Design and Procedure
- Is the design appropriate for testing the hypotheses/questions of the study?
- Are procedures described in sufficient detail to permit them to be replicated by another researcher?
- Was a pilot study conducted?
- If a pilot study was conducted, are its execution and results described as well as its impact on the subsequent study?
- Are control procedures described?
- Are there any potentially confounding variables, which were not controlled?
- Are appropriate descriptive statistics presented?
- Was the probability level, p, at which the results of the tests of significance were evaluated, specified in advance of data analysis?
- If parametric tests were used is there any evidence that one or more of the required assumptions were greatly violated?
- Are the tests of significance described appropriate, given the hypotheses and design of the study?
- Was every hypothesis/question tested?
- Are the tests of significance interpreted using the appropriate degrees of freedom?
- Are the results clearly presented?
- Are the table and figures (if any) well organized and easy to understand?
- Are the data in each table and figure described in the test?
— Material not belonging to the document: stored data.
(** * bible-mcp: reference resolution and token assembly

    A shallow embedding of [src/utils/referenceUtils.ts] (catalog maps,
    citation regex, [parseReference], [parseVerseId], [isValidReference],
    [formatVerseId]) and of [src/db/database.ts] ([assembleTextFromTokens],
    [getEnglishText], [getPassage], [searchText]); then of the rest of
    [referenceUtils.ts] ([parseWordId], [formatReference], [getBookNames],
    [getBookAliases], [referenceToDbId]), of the two [getEnglishText]
    handlers of [src/server.ts], and of the token import of
    [scripts/create-db.ts].

    Conventions.
    - A JavaScript string is a [string] of 8-bit characters; the catalog and
      the citations are ASCII, where UTF-16 code units and bytes coincide.
    - A JavaScript [number] that the code reads or produces is an integer or
      [NaN] ([parseInt] of a digitless string); see [JS.number].
    - [BibleLookup.json] is data that is not part of the sources: the
      catalog is a parameter [bibleData] of everything that depends on it. *)

From Stdlib Require Import ZArith Ascii String DecimalString DecimalPos Lia.
From stdpp Require Import gmap strings list sorting.

Open Scope Z_scope.

(** ** JavaScript primitives used by the sources *)

Module JS.

(** [number]: the integers and [NaN]. *)
Inductive number : Type :=
| NaN
| Num (z : Z).

#[global] Instance number_eq_dec : EqDecision number.
Proof. solve_decision. Defined.

(** ToBoolean on numbers: [0] and [NaN] are falsy. *)
Definition truthy_number (n : number) : bool :=
  match n with
  | NaN => false
  | Num z => negb (z =? 0)
  end.

(** ToBoolean on strings: only the empty string is falsy. *)
Definition truthy_string (s : string) : bool :=
  match s with
  | EmptyString => false
  | String _ _ => true
  end.

(** ToBoolean on [T | undefined]. *)
Definition truthy_opt {A} (t : A → bool) (o : option A) : bool :=
  match o with
  | None => false
  | Some a => t a
  end.

(** [a < b] and [a > b]: any comparison with [NaN] is false. *)
Definition lt (a b : number) : bool :=
  match a, b with
  | Num x, Num y => x <? y
  | _, _ => false
  end.

Definition gt (a b : number) : bool := lt b a.

(** [a < b] where [b] may be [undefined] (ToNumber(undefined) = NaN). *)
Definition lt_opt (a : number) (b : option number) : bool :=
  match b with
  | None => false
  | Some b => lt a b
  end.

(** Number.prototype.toString (radix 10). *)
Definition toString (n : number) : string :=
  match n with
  | NaN => "NaN"
  | Num z => NilZero.string_of_int (Z.to_int z)
  end.

Fixpoint replicate_char (n : nat) (c : ascii) : string :=
  match n with
  | O => EmptyString
  | S n' => String c (replicate_char n' c)
  end.

(** [s.padStart(n, c)] for a one-character filler. *)
Definition padStart (n : nat) (c : ascii) (s : string) : string :=
  replicate_char (n - String.length s) c +:+ s.

(** [s.substring(a, b)] for [a <= b]; indices past the end are clamped. *)
Definition substring (a b : nat) (s : string) : string :=
  String.substring a (b - a) s.

Definition is_digit (c : ascii) : bool :=
  let n := nat_of_ascii c in (48 <=? n)%nat && (n <=? 57)%nat.

Definition digit_val (c : ascii) : Z := Z.of_nat (nat_of_ascii c) - 48.

(** White space, for [\s], [trim] and [parseInt] (ASCII part). *)
Definition is_space (c : ascii) : bool :=
  let n := nat_of_ascii c in
  ((9 <=? n)%nat && (n <=? 13)%nat) || (n =? 32)%nat.

Fixpoint skip_spaces (s : string) : string :=
  match s with
  | String c s' => if is_space c then skip_spaces s' else s
  | EmptyString => EmptyString
  end.

(** The digits read by [parseInt]: [None] when there is none. *)
Fixpoint read_digits (acc : option Z) (s : string) : option Z :=
  match s with
  | String c s' =>
      if is_digit c
      then read_digits (Some (10 * default 0 acc + digit_val c)) s'
      else acc
  | EmptyString => acc
  end.

Definition of_digits (o : option Z) (sign : Z) : number :=
  match o with
  | None => NaN
  | Some z => Num (sign * z)
  end.

(** [parseInt(s, 10)]: leading white space, an optional sign, then the
    longest run of decimal digits; [NaN] when that run is empty. *)
Definition parseInt (s : string) : number :=
  match skip_spaces s with
  | String "-" s' => of_digits (read_digits None s') (-1)
  | String "+" s' => of_digits (read_digits None s') 1
  | s' => of_digits (read_digits None s') 1
  end.

Definition lower_char (c : ascii) : ascii :=
  let n := nat_of_ascii c in
  if (65 <=? n)%nat && (n <=? 90)%nat then ascii_of_nat (n + 32) else c.

Definition upper_char (c : ascii) : ascii :=
  let n := nat_of_ascii c in
  if (97 <=? n)%nat && (n <=? 122)%nat then ascii_of_nat (n - 32) else c.

Fixpoint toLowerCase (s : string) : string :=
  match s with
  | EmptyString => EmptyString
  | String c s' => String (lower_char c) (toLowerCase s')
  end.

(** [s.startsWith(p)]. *)
Definition startsWith (s p : string) : bool := String.prefix p s.

Fixpoint rev_string (acc s : string) : string :=
  match s with
  | EmptyString => acc
  | String c s' => rev_string (String c acc) s'
  end.

(** [s.trim()]. *)
Definition trim (s : string) : string :=
  rev_string EmptyString
    (skip_spaces (rev_string EmptyString (skip_spaces s))).

(** [s.replace(/\./g, '')]. *)
Fixpoint strip_dots (s : string) : string :=
  match s with
  | EmptyString => EmptyString
  | String c s' =>
      if Ascii.eqb c "." then strip_dots s' else String c (strip_dots s')
  end.

(** The characters of [[.*+?^${}()|[\]\\]]. *)
Definition is_regex_special (c : ascii) : bool :=
  existsb (Ascii.eqb c)
    ["."; "*"; "+"; "?"; "^"; "$"; "{"; "}"; "("; ")"; "|"; "["; "]";
     "\"]%char.

(** [s.replace(/[.*+?^${}()|[\]\\]/g, '\\$&')]. *)
Fixpoint escapeRegex (s : string) : string :=
  match s with
  | EmptyString => EmptyString
  | String c s' =>
      if is_regex_special c
      then String "\" (String c (escapeRegex s'))
      else String c (escapeRegex s')
  end.

End JS.

(** ** Regular expressions: the fragment [verseRegex] is written in

    A backtracking matcher in continuation-passing style, as in the
    ECMAScript specification of RegExp: greedy quantifiers, ordered
    alternation, numbered capture groups, and the [i] flag (characters are
    compared after canonicalisation to upper case). *)

Module Regex.

Inductive regex : Type :=
| Eps
| Chr (a : ascii)
| Digit
| Space
| Seq (r1 r2 : regex)
| Alt (r1 r2 : regex)
| Star (r : regex)
| Opt (r : regex)
| Group (n : nat) (r : regex).

(** [r+] is [r] followed by [r*]. *)
Definition Plus (r : regex) : regex := Seq r (Star r).

Definition captures : Type := list (option string).

(** The text consumed between the input [s] and its suffix [s']. *)
Definition matched (s s' : string) : string :=
  String.substring 0 (String.length s - String.length s') s.

Definition one_char {R} (p : ascii → bool) (s : string)
    (k : string → option R) : option R :=
  match s with
  | String b s' => if p b then k s' else None
  | EmptyString => None
  end.

Definition or_else {R} (a b : option R) : option R :=
  match a with
  | Some x => Some x
  | None => b
  end.

(** A quantified atom may not match the empty string on an iteration
    that is not required. *)
Definition progress {R} (s s' : string) (x : option R) : option R :=
  if (String.length s' <? String.length s)%nat then x else None.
Conclusions, Implications and Recommendations
- Is each result discussed in terms of the original hypothesis to which it relates?
- Is each result discussed in terms of its agreement or disagreement with previous results obtained by other researchers in other studies?
- Are generalizations made that are not warranted by the results?
- Are the possible effects of uncontrolled variables on the results discussed?
- Are theoretical and practical implications of the findings discussed?
- Are recommendations for future action made?
- Based only on statistical significance, are suggestions for educational action made that are not justified by the data; in other words, has the author confused statistical significance and practical significance?
- Are recommendations for future research made?
Summary (or Abstract)
- Is the problem restated?
- Are the number and type of subjects and instruments described?
- Is the design used identified?
- Are procedures described?
- Are the major results and conclusions restated?